Parlant des cosmogonies égyptiennes, Alexandre Moret souligne qu’au commencement du monde, rien n’existait excepté l’abîme de l’eau primordiale, le Noun. En ce temps-là, disent les textes des pyramides, « il n’y avait pas encore de ciel, ni de terre, ni d’hommes, les dieux n’étaient pas encore nés, il n’y avait pas encore de mort » . Il poursuit en disant que « dans l’eau flottait l’esprit du dieu primitif, TOUM, il portait en lui la force génératrice des êtres et des choses » . Ces propos reproduisent la cosmogonie Héliopotaine qui est la plus ancienne de toutes les autres cosmogonies. À en à croire Moret, rien n’existait si ce n’est l’eau (le Noun) et l’esprit du dieu dans ce Noun.

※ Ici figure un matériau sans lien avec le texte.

(** A frame with landmarks: the raw position goes through the vector filter
    at time [now / 1000]. *)
Lemma estimate_tracked (e : t) (landmarks : list Vec3.t) (nose : Vec3.t)
    (depth now : R) :
  nth_error landmarks 1 = Some nose ->
  depthOf e landmarks = Return depth ->
  estimate e (Some landmarks) now =
  (Return (Some (fst (Vector3OneEuroFilter.filter (_filter e)
                        (rawPosition e nose depth) (now / 1000)))),
   set_filter (set_wasTracking e true)
     (snd (Vector3OneEuroFilter.filter (_filter e)
             (rawPosition e nose depth) (now / 1000)))).
Proof.
  intros Hnose Hdepth. unfold estimate.
  destruct landmarks as [|l0 ls]; [discriminate|].
  rewrite Hnose.
  change (if _useIrisDepth (set_wasTracking e true)
          then match _focalLengthPx (set_wasTracking e true) with
               | Some _ =>
                   _estimateDepthFromIris (set_wasTracking e true) (l0 :: ls)
               | None => Return (_defaultZ (set_wasTracking e true))
               end
          else Return (_defaultZ (set_wasTracking e true)))
    with (depthOf e (l0 :: ls)).
  rewrite Hdepth.
  change (_filter (set_wasTracking e true)) with (_filter e).
  unfold rawPosition.
  cbn [set_wasTracking _screenW _screenH _sensX _sensY _sensZ _defaultZ].
  destruct (Vector3OneEuroFilter.filter (_filter e) _ (now / 1000))
    as [out f'].
  reflexivity.
Qed.

(** Landmarks whose iris can be measured include the nose tip. *)
Lemma irisWidthPx_nose (e : t) (landmarks : list Vec3.t) (irisPx : R) :
  _irisWidthPx e landmarks = Return irisPx ->
  exists nose, nth_error landmarks 1 = Some nose.
Proof.
  unfold _irisWidthPx. intros H.
  destruct (nth_error landmarks 469) as [l469|] eqn:H469; [|discriminate].
  assert (Hlen : (469 < List.length landmarks)%nat).
  { apply nth_error_Some. rewrite H469. discriminate. }
  destruct (nth_error landmarks 1) as [nose|] eqn:H1.
  - exists nose. reflexivity.
  - apply nth_error_None in H1. lia.
Qed.

Lemma IRIS_DIAMETER_MM_pos : 0 < IRIS_DIAMETER_MM.
Proof. unfold IRIS_DIAMETER_MM. lra. Qed.

(** A successful calibration returns and stores the focal length and turns
    iris depth on. *)
Lemma calibrate_ok (e : t) (landmarks : list Vec3.t) (distanceMm irisPx : R) :
  _irisWidthPx e landmarks = Return irisPx ->
  MIN_IRIS_PX <= irisPx ->
  calibrate e landmarks distanceMm =
  (Return (irisPx * distanceMm / IRIS_DIAMETER_MM),
   set_calibration e (irisPx * distanceMm / IRIS_DIAMETER_MM)).
Proof.
  intros Hw Hmin. unfold calibrate. rewrite Hw.
  destruct (Rlt_dec irisPx MIN_IRIS_PX) as [Hlt | _]; [lra|reflexivity].
Qed.

(** The pinhole round trip: after calibration at [distanceMm], the depth
    measured on the same landmarks is [distanceMm]. *)
Lemma depth_after_calibrate (e : t) (landmarks : list Vec3.t)
    (distanceMm irisPx : R) :
  _irisWidthPx e landmarks = Return irisPx ->
  MIN_IRIS_PX <= irisPx ->
  depthOf (snd (calibrate e landmarks distanceMm)) landmarks =
  Return distanceMm.
Proof.
  intros Hw Hmin. rewrite (calibrate_ok e landmarks distanceMm irisPx Hw Hmin).
  unfold depthOf, _estimateDepthFromIris.
  cbn [snd set_calibration _useIrisDepth _focalLengthPx _defaultZ].
  change (_irisWidthPx
            (set_calibration e (irisPx * distanceMm / IRIS_DIAMETER_MM))
            landmarks) with (_irisWidthPx e landmarks).
  rewrite Hw.
  destruct (Rlt_dec irisPx MIN_IRIS_PX) as [Hlt | _]; [lra|].
  f_equal. unfold toNumber. pose proof IRIS_DIAMETER_MM_pos.
  unfold MIN_IRIS_PX in Hmin. field. split; lra.
Qed.


(** C8, amended: on an estimator whose vector filter holds no history and
    whose depth sensitivity is 1, calibrating at [distanceMm] on landmarks
    with an iris width of at least 5 px stores the focal length
    irisPx * distanceMm / IRIS_DIAMETER_MM and turns iris depth on, and
    [estimate] on the same landmarks then returns the depth [distanceMm]. *)
Theorem calibrate_then_estimate (e : t) (landmarks : list Vec3.t)
    (distanceMm irisPx now : R) :
  _irisWidthPx e landmarks = Return irisPx ->
  MIN_IRIS_PX <= irisPx ->
  _sensZ e = 1 ->
  _filter e = Vector3OneEuroFilter.reset (_filter e) ->
  fst (calibrate e landmarks distanceMm) =
    Return (irisPx * distanceMm / IRIS_DIAMETER_MM) /\
  _useIrisDepth (snd (calibrate e landmarks distanceMm)) = true /\
  exists p,
    fst (estimate (snd (calibrate e landmarks distanceMm))
           (Some landmarks) now) = Return (Some p) /\
    Position.z p = Some distanceMm.
Proof.
  intros Hw Hmin Hsens Hfresh.
  destruct (irisWidthPx_nose e landmarks irisPx Hw) as [nose Hnose].
  pose proof (depth_after_calibrate e landmarks distanceMm irisPx Hw Hmin)
    as Hdepth.
  rewrite (estimate_tracked _ landmarks nose distanceMm now Hnose Hdepth).
  rewrite (calibrate_ok e landmarks distanceMm irisPx Hw Hmin).
  cbn [fst snd set_calibration _useIrisDepth _filter].
  split; [reflexivity|]. split; [reflexivity|].
  rewrite (vector_fresh (_filter e) _ (now / 1000) Hfresh).
  eexists. split; [reflexivity|].
  unfold rawPosition.
  cbn [fst Position.z Vec3.z set_calibration _defaultZ _sensZ].
  rewrite Hsens. f_equal. ring.
Qed.

End Estimator.

(** ** The estimator of [main.js] on the sample frame *)

Lemma nth_error_repeat_app {A : Type} (a : A) (n k : nat) (l : list A) :
  nth_error (repeat a n ++ l) (n + k) = nth_error l k.
Proof. induction n as [|n IH]; [reflexivity|exact IH]. Qed.

Lemma sampleFrame_nose : nth_error sampleFrame 1 = Some (Vec3.mk 0.5 0.5 0).
Proof. reflexivity. Qed.

(** The iris of the sample frame is 64 px wide at a video width of 640. *)
Lemma sampleFrame_irisWidthPx (e : HeadPoseEstimator.t) :
  HeadPoseEstimator._videoW e = 640 ->
  HeadPoseEstimator._irisWidthPx e sampleFrame = Return 64.
Proof.
  intros Hw. unfold HeadPoseEstimator._irisWidthPx, sampleFrame.
  rewrite (nth_error_repeat_app _ 469 0), (nth_error_repeat_app _ 469 2),
    (nth_error_repeat_app _ 469 5), (nth_error_repeat_app _ 469 7).
  cbn [nth_error Vec3.x]. rewrite Hw.
  rewrite Rabs_left by lra. f_equal. lra.
Qed.

(** [trackingEstimator] is the new estimator with the tracking flag set and
    the vector filter left by the first sample, the default depth 600. *)
Lemma trackingEstimator_state :
  trackingEstimator =
  HeadPoseEstimator.set_filter
    (HeadPoseEstimator.set_wasTracking
       (HeadPoseEstimator.new Main.headPoseEstimatorConfig) true)
    (snd (Vector3OneEuroFilter.filter
            (HeadPoseEstimator._filter
               (HeadPoseEstimator.new Main.headPoseEstimatorConfig))
            (HeadPoseEstimator.rawPosition
               (HeadPoseEstimator.new Main.headPoseEstimatorConfig)
               (Vec3.mk 0.5 0.5 0) 600)
            (0 / 1000))).
Proof.
  unfold trackingEstimator.
  rewrite (estimate_tracked _ sampleFrame (Vec3.mk 0.5 0.5 0) 600 0
             sampleFrame_nose); reflexivity.
Qed.

(** On [trackingEstimator], calibrating at 2000 mm and estimating at the
    same clock reading returns the depth 600 of the frame before. *)
Lemma trackingEstimator_calibrate_then_estimate :
  exists p,
    fst (HeadPoseEstimator.estimate
           (snd (HeadPoseEstimator.calibrate trackingEstimator sampleFrame 2000))
           (Some sampleFrame) 0) = Return (Some p) /\
    Position.z p = Some 600.
Proof.
  assert (Hw : HeadPoseEstimator._irisWidthPx trackingEstimator sampleFrame
               = Return 64).
  { apply sampleFrame_irisWidthPx. rewrite trackingEstimator_state.
    reflexivity. }
  assert (Hmin : MIN_IRIS_PX <= 64) by (unfold MIN_IRIS_PX; lra).
  pose proof (depth_after_calibrate trackingEstimator sampleFrame 2000 64
                Hw Hmin) as Hdepth.
  rewrite (estimate_tracked _ sampleFrame (Vec3.mk 0.5 0.5 0) 2000 0
             sampleFrame_nose Hdepth).
  rewrite (calibrate_ok trackingEstimator sampleFrame 2000 64 Hw Hmin).
  cbn [fst snd HeadPoseEstimator.set_calibration HeadPoseEstimator._filter].
  replace (HeadPoseEstimator._filter trackingEstimator)
    with (snd (Vector3OneEuroFilter.filter
            (HeadPoseEstimator._filter
               (HeadPoseEstimator.new Main.headPoseEstimatorConfig))
            (HeadPoseEstimator.rawPosition
               (HeadPoseEstimator.new Main.headPoseEstimatorConfig)
               (Vec3.mk 0.5 0.5 0) 600)
            (0 / 1000)))
    by (rewrite trackingEstimator_state; reflexivity).
  rewrite vector_fresh_then_not_later;
    [ | reflexivity | simpl; lra | lra ].
  rewrite vector_fresh by reflexivity.
  eexists. split; [reflexivity|].
  simpl. f_equal. lra.
Qed.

Dès 1938, Speleers, de manière sommaire, met l’accent sur la propreté matérielle du mort , dans les offrandes culturelles et dans les rituels qui accompagnent le défunt pour la vie de l’au-delà.
C. Desroches –Noblecourt a mis en évidence l’importance de la tente de purification dans les rituels funéraires comme étape importante dans le processus qui mène à la résurrection du défunt. C’est ainsi qu’elle affirme que « dès le décès il semble qu’à cette époque la dépouille mortelle était transportée au seuil du nécropole dans un édifice sacré qui était la tente de purification. Là, une lustration d’eau mélangée à du natron était projetée sur le cadavre posé dans un grand bassin sur deux signes de vie (signe ankh)» . Elle n’aborde que la purification du défunt après la mort, comme Diodore de Sicile et Hérodote. Qu’en estil des autres rituels égyptiens comme le bain funèbre et les libations ? En Égypte, la toilette mortuaire était faite avant et après la momification. L’auteur passe sous silence tous les rituels cultuels.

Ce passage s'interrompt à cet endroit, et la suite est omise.